Triage-Gesetz gefordert:"Die noch zu erwartende Lebenszeit darf kein Kriterium sein"

Coronavirus - Intensivstation

Dem Patienten zuerst helfen, der wahrscheinlich am längsten weiterleben würde? Diskriminierend für Gebrechliche und Vorerkrankte, sagen Menschenrechtler.

(Foto: Matthias Balk/dpa)

Die aktuellen Triage-Regeln für Intensivstationen diskriminieren alte und behinderte Menschen, kritisiert das Institut für Menschenrechte. Der Bundestag müsse handeln.

Von Nina von Hardenberg

Wen sollen Ärzte bevorzugen, wenn sie auf einer überfüllten Intensivstation nicht allen Patienten helfen können? Diese Frage müsse der Bundestag dringend in einem eigenen Triage-Gesetz regeln, fordert das Deutsche Institut für Menschenrechte in seinem diesjährigen Menschenrechtsbericht. Bislang stehen den Ärzten nur die unverbindlichen Richtlinien der Fachgesellschaften zur Verfügung. Diese aber seien nicht im Einklang mit Grund- und Menschenrechten, heißt es in dem Bericht.

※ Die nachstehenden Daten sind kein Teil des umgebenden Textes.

(** The route reads off the file of [uploadImageFromUrl] the extension
    the page gave it, lower-cased; provided lower-casing leaves no
    non-empty string empty, the route does not turn the file away for its
    extension, and stores an image under
    [images/friendsAvatar/<uuid>.<extension>]. *)
Theorem avatar_file_passes_the_extension_check (imageUrl blobType : string)
    (env : Env) (w : World) :
  (∀ x, toLowerCase x = "" → x = "") →
  extension (avatarFile imageUrl blobType) = Some (toLowerCase (fileExt imageUrl))
  ∧ snd (POST env w (uploadForm (avatarFile imageUrl blobType)))
    ≠ Some (mkResponse 400 (ErrorBody "Invalid file extension"))
  ∧ (has_prefix "image/" blobType →
     POST env w (uploadForm (avatarFile imageUrl blobType))
     = store env w ("images/friendsAvatar/" +:+ uuidv4 w +:+ "."
                    +:+ toLowerCase (fileExt imageUrl))).
Proof.
  intros Hlower. destruct (fileExt_plain imageUrl) as [Hne Hplain].
  assert (extension (avatarFile imageUrl blobType)
          = Some (toLowerCase (fileExt imageUrl))) as Hext.
  { unfold extension, avatarFile. cbn [name].
    change ("avatar." +:+ fileExt imageUrl)
      with ("avatar" +:+ String "." (fileExt imageUrl)).
    by rewrite (pop_split_last_piece "." "avatar" _ Hplain). }
  assert (toLowerCase (fileExt imageUrl) ≠ "") as Hne' by (intros ?%Hlower; done).
  split; [done|]. split.
  - unfold POST, uploadForm. cbn [file directory].
    destruct (negb (isAllowedType _)); [done|].
    rewrite (storeAccepted_key env w _ _ _ Hext Hne').
    intros Heq. by destruct (store_status env w _ _ Heq).
  - intros Himage%startsWith_has_prefix.
    unfold POST, uploadForm. cbn [file directory].
    assert (isAllowedType (avatarFile imageUrl blobType) = true) as ->.
    { unfold isAllowedType, allowedTypes, avatarFile. cbn [existsb type name].
      rewrite Himage. by rewrite !orb_true_r. }
    cbn [negb]. rewrite (storeAccepted_key env w _ _ _ Hext Hne').
    unfold basePath, avatarFile. cbn [type]. by rewrite Himage.
Qed.

End WithRuntime.

End Avatars.

(** The theorem at an avatar taken from a GitHub URL, with the ASCII
    runtime. *)
Lemma avatar_file_passes_the_extension_check_witness :
  Upload.extension (H := Samples.asciiRuntime)
    (Friends.avatarFile "https://avatars.githubusercontent.com/u/1.PNG" "image/png")
  = Some "png".
Proof.
  refine (proj1 (avatar_file_passes_the_extension_check (H := Samples.asciiRuntime)
                   "https://avatars.githubusercontent.com/u/1.PNG" "image/png"
                   Samples.ossEnv Samples.calmWorld _)).
  intros [|c x]; [done | discriminate].
Defined.

(** ** The proxy for stored content *)

Section Proxy.
Import JsString Api ProxyContent.

(** A host is allowed exactly when its name contains one of the four
    fixed domains, or the value of [QINIU_DOMAIN_HOSTNAME] when that is set
    and not empty.  The match is by substring: the domain may stand
    anywhere in the host name.  An unset or empty variable adds nothing, so
    the empty string, which every host name contains, is never a
    domain. *)
Theorem isAllowedDomain_by_substring (env : gmap string string) (hostname : string) :
  (isAllowedDomain env hostname = true
   ↔ ∃ d, (d ∈ ["next-blog.oss-cn-beijing.aliyuncs.com"; "qiniudn.com";
                "qbox.me"; "clouddn.com"]
           ∨ (env !! "QINIU_DOMAIN_HOSTNAME" = Some d ∧ d ≠ ""))
          ∧ contains d hostname)
  ∧ "" ∉ ALLOWED_DOMAINS env.
Proof.
  assert (∀ d, d ∈ ALLOWED_DOMAINS env
               ↔ d ∈ ["next-blog.oss-cn-beijing.aliyuncs.com"; "qiniudn.com";
                      "qbox.me"; "clouddn.com"]
                 ∨ (env !! "QINIU_DOMAIN_HOSTNAME" = Some d ∧ d ≠ "")) as Hdomains.
  { intros d. unfold ALLOWED_DOMAINS. cbn [omap truthy String.eqb negb Ascii.eqb].
    cbn. destruct (env !! "QINIU_DOMAIN_HOSTNAME") as [h|] eqn:Hh; cbn.
    - destruct (String.eqb_spec h "") as [->|Hne]; cbn;
        rewrite !elem_of_cons, elem_of_nil; intuition congruence.
    - rewrite !elem_of_cons, elem_of_nil. intuition congruence. }
  split.
  - unfold isAllowedDomain. rewrite existsb_exists. split.
    + intros (d & Hd%list_elem_of_In%Hdomains & Hc%includes_contains). by exists d.
    + intros (d & Hd%Hdomains%list_elem_of_In & Hc%includes_contains). by exists d.
  - intros [Hfixed|[_ Hne]]%Hdomains; [|done].
    by repeat (apply elem_of_cons in Hfixed as [?|Hfixed]; [done|]);
      apply elem_of_nil in Hfixed.
Qed.

(** The handler requests the URL only for an allowed host.  An
    unparsable URL is answered with 400 and another host with 403, both
    without a request; a request that fails upstream is answered with 500
    and a message that gives the upstream status; and a successful one with
    200, the content, and its type, [text/plain] when upstream names
    none. *)
Theorem proxy_requests_allowed_hosts_only (env : gmap string string) (now : Z)
    (hostname : option string) (upstream : Upstream) :
  (fst (handler env now hostname upstream) = true
   ↔ ∃ h, hostname = Some h ∧ isAllowedDomain env h = true)
  ∧ (hostname = None →
     ∃ r, snd (handler env now hostname upstream) = Some (Returned r)
          ∧ Api.status r = 400 ∧ error (body r) = Some "无效的URL格式")
  ∧ (∀ h, hostname = Some h → isAllowedDomain env h = false →
     ∃ r, snd (handler env now hostname upstream) = Some (Returned r)
          ∧ Api.status r = 403 ∧ error (body r) = Some "不允许的域名")
  ∧ (∀ h f, hostname = Some h → isAllowedDomain env h = true →
            upstream = Resolved f → ok f = false →
     ∃ r, snd (handler env now hostname upstream) = Some (Returned r)
          ∧ Api.status r = 500
          ∧ error (body r)
            = Some ("获取文件失败: " +:+ pretty (ProxyContent.status f) +:+ " "
                    +:+ statusText f))
  ∧ (∀ h f, hostname = Some h → isAllowedDomain env h = true →
            upstream = Resolved f → ok f = true →
     ∃ r, snd (handler env now hostname upstream) = Some (Returned r)
          ∧ Api.status r = 200 ∧ success (body r) = true
          ∧ env_data (body r)
            = Some (mkProxyContent (text f)
                      (or_string (header_content_type f) "text/plain")))
  ∧ (∀ h e, hostname = Some h → isAllowedDomain env h = true →
            upstream = Rejected e →
     snd (handler env now hostname upstream) = Some (Threw e)).
Proof.
  unfold handler. repeat split.
  - destruct hostname as [h|]; [|done].
    destruct (isAllowedDomain env h) eqn:Ha; cbn; [|done]. intros _. by exists h.
  - intros (h & -> & ->). cbn. by destruct upstream as [f|e]; [destruct (ok f)|].
  - intros ->. by eexists.
  - intros h -> ->. by eexists.
  - intros h f -> -> -> ->. by eexists.
  - intros h f -> -> -> ->. by eexists.
  - by intros h e -> -> ->.
Qed.

End Proxy.

(** The theorem at a text file of the blog's bucket. *)
Lemma proxy_requests_allowed_hosts_only_witness :
  ∃ r, snd (ProxyContent.handler ∅ 0 (Some "next-blog.oss-cn-beijing.aliyuncs.com")
              (ProxyContent.Resolved (ProxyContent.mkFetched true 200 "OK" "# Hi" None)))
       = Some (Api.Returned r)
       ∧ Api.status r = 200 ∧ Api.success (Api.body r) = true
       ∧ Api.env_data (Api.body r)
         = Some (ProxyContent.mkProxyContent "# Hi" "text/plain").
Proof.
  destruct (proxy_requests_allowed_hosts_only ∅ 0
              (Some "next-blog.oss-cn-beijing.aliyuncs.com")
              (ProxyContent.Resolved (ProxyContent.mkFetched true 200 "OK" "# Hi" None)))
    as (_ & _ & _ & _ & Hok & _).
  apply (Hok "next-blog.oss-cn-beijing.aliyuncs.com"
             (ProxyContent.mkFetched true 200 "OK" "# Hi" None)); reflexivity.
Defined.

(** ** The database connection module *)

Section MongoModule.
Import JsString Mongo.

(** Evaluating the module throws its own error exactly when
    [MONGODB_URI] is unset or empty, and then nothing is created.
    Otherwise every client it creates connects to [MONGODB_URI]: the local
    default is never used.  The constructor of the client may refuse the
    URI; then its error leaves the module and nothing is exported. *)
Theorem load_needs_the_uri (env : gmap string string) (newClient : ClientConstructor)
    (p : Process) :
  (load env newClient p = Throws (JsError "Please add your MongoDB URI to .env.local")
   ↔ env !! "MONGODB_URI" = None ∨ env !! "MONGODB_URI" = Some "")
  ∧ (∀ p' promise, load env newClient p = Exports p' promise →
       ∃ uri, env !! "MONGODB_URI" = Some uri ∧ uri ≠ ""
              ∧ (clients p' = clients p ∨ clients p' = clients p ++ [uri]))
  ∧ (∀ e, load env newClient p = ConstructorThrows e →
       ∃ uri, env !! "MONGODB_URI" = Some uri ∧ uri ≠ "" ∧ newClient uri = Some e).
Proof.
  unfold load, truthy, or_string.
  destruct (env !! "MONGODB_URI") as [uri|] eqn:Huri; cbn.
  2:{ split; [split; [by left | done] | done]. }
  destruct (String.eqb_spec uri "") as [->|Hne]; cbn.
  { split; [split; [by right | done] | done]. }
  split; [|split].
  - split; [|by intros [|[= ->]]].
    destruct (String.eqb _ "development");
      [destruct (_mongoClientPromise p)|]; by destruct (newClient uri).
  - intros p' promise Hload. exists uri. split; [done|]. split; [done|].
    destruct (String.eqb _ "development").
    + destruct (_mongoClientPromise p); [injection Hload as <- _; auto|].
      destruct (newClient uri); [done|]. injection Hload as <- _. cbn. auto.
    + destruct (newClient uri); [done|]. injection Hload as <- _. cbn. auto.
  - intros e Hload. exists uri. split; [done|]. split; [done|].
    destruct (String.eqb _ "development").
    + destruct (_mongoClientPromise p); [done|].
      destruct (newClient uri); [by injection Hload as <- | done].
    + destruct (newClient uri); [by injection Hload as <- | done].
Qed.

(** With [MONGODB_URI] set to a URI, not empty, that the constructor of
    the client accepts: in development any number of evaluations of the
    module, starting from a fresh process, creates one client, and every
    evaluation exports the promise of that client; in any other mode each
    evaluation creates a client of its own.  With a URI the constructor
    refuses, the first evaluation throws the error of the constructor in
    either mode. *)
Theorem reload_reuses_the_connection (env : gmap string string)
    (newClient : ClientConstructor) (uri : string) (n : nat) :
  env !! "MONGODB_URI" = Some uri → uri ≠ "" →
  (newClient uri = None →
     (env !! "NODE_ENV" = Some "development" →
        reload env newClient (S n) freshProcess
        = Ok (mkProcess (Some 0%nat) [uri], replicate (S n) 0%nat))
     ∧ (env !! "NODE_ENV" ≠ Some "development" →
        reload env newClient n freshProcess
        = Ok (mkProcess None (replicate n uri), seq 0 n)))
  ∧ (∀ e, newClient uri = Some e →
       reload env newClient (S n) freshProcess = Throw e).
Proof.
  intros Huri Hne.
  assert (∀ p, load env newClient p
               = if String.eqb (default "" (env !! "NODE_ENV")) "development"
                 then match _mongoClientPromise p with
                      | None =>
                          match newClient uri with
                          | Some e => ConstructorThrows e
                          | None => Exports (mkProcess (Some (length (clients p)))
                                               (clients p ++ [uri])) (length (clients p))
                          end
                      | Some promise => Exports p promise
                      end
                 else match newClient uri with
                      | Some e => ConstructorThrows e
                      | None => Exports (mkProcess (_mongoClientPromise p)
                                           (clients p ++ [uri])) (length (clients p))
                      end) as Hload.
  { intros p. unfold load, truthy, or_string. rewrite Huri.
    by destruct (String.eqb_spec uri ""). }
  split.
  - intros Haccepts. split.
    + intros Hdev.
      assert (∀ m cs c, reload env newClient m (mkProcess (Some c) cs)
                        = Ok (mkProcess (Some c) cs, replicate m c)) as Hreuse.
      { induction m as [|m IH]; intros cs c; [done|].
        cbn [reload]. rewrite Hload, Hdev. cbn. by rewrite IH. }
      cbn [reload]. rewrite Hload, Hdev, Haccepts. cbn. by rewrite Hreuse.
    + intros Hprod.
      assert (String.eqb (default "" (env !! "NODE_ENV")) "development" = false) as Hmode.
      { destruct (String.eqb_spec (default "" (env !! "NODE_ENV")) "development")
          as [Heq|]; [|done].
        destruct (env !! "NODE_ENV"); [cbn in Heq; by subst | done]. }
      assert (∀ m cs, reload env newClient m (mkProcess None cs)
                      = Ok (mkProcess None (cs ++ replicate m uri),
                            seq (length cs) m)) as Hfresh.
      { induction m as [|m IH]; intros cs; [cbn; by rewrite app_nil_r|].
        cbn [reload]. rewrite Hload, Hmode, Haccepts. cbn. rewrite IH.
        rewrite length_app. cbn. rewrite <- app_assoc. cbn.
        by replace (length cs + 1)%nat with (S (length cs)) by lia. }
      unfold freshProcess. by rewrite (Hfresh n []).
  - intros e Hrefuses. cbn [reload]. rewrite Hload, Hrefuses. unfold freshProcess.
    cbn [_mongoClientPromise]. by destruct (String.eqb _ _).
Qed.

Besonders kritisch sieht das Institut die Empfehlung der Deutschen Interdisziplinären Vereinigung für Intensiv- und Notfallmedizin (Divi). Darin heißt es, dass Ärzte neben der Schwere der akuten Covid-Erkrankung auch die Gebrechlichkeit und die Lebenserwartung aufgrund von Vorerkrankungen berücksichtigen sollen. Dem Patienten zuerst helfen, der eher überleben wird - tatsächlich würden vermutlich viele Ärzte in der Praxis genau so entscheiden. Stelle man diese Kriterien aber als allgemeine Regel auf, diskriminiere dies laut Menschenrechtsinstitut alte Menschen und solche mit Behinderungen, da diese eben häufiger von Gebrechen betroffen sind als andere. "Die noch zu erwartende Lebenszeit darf kein Kriterium sein", sagte die Direktorin des Instituts, Beate Rudolf, bei der Vorstellung des Berichts am Donnerstag. Menschen bräuchten "die Gewissheit, dass sie nicht wegen ihres hohen Alters oder ihrer Behinderung von intensivmedizinischer Versorgung ausgeschlossen werden".

Das Institut hat den gesetzlichen Auftrag, den Bundestag jährlich über die Situation der Menschenrechte in Deutschland zu informieren; diesmal ist der Bericht stark von der Corona-Krise geprägt. Insgesamt habe der Rechtsstaat auch in der Pandemie funktioniert, sagte Rudolf. Gerichte hätten übermäßigen Einschränkungen der Grundrechte Einhalt geboten und etwa die Versammlungsfreiheit gegen Bestrebungen verteidigt, sie zeitweilig ganz auszusetzen.

Kritisch bewertet das Institut jedoch den Umgang mit Kindern und Jugendlichen. Für die Politik seien sie eher "Treiber der Pandemie" gewesen als Personen mit Rechten, die angehört werden müssen, sagte Rudolf. Mit Sorge beobachte man, dass nicht genügend getan wurde, um die erneute Schließung von Kitas und Schulen zu verhindern. Egoistisch habe sich Deutschland zudem bei der weltweiten Verteilung der Impfstoffe verhalten, indem es sich zuerst welche sicherte.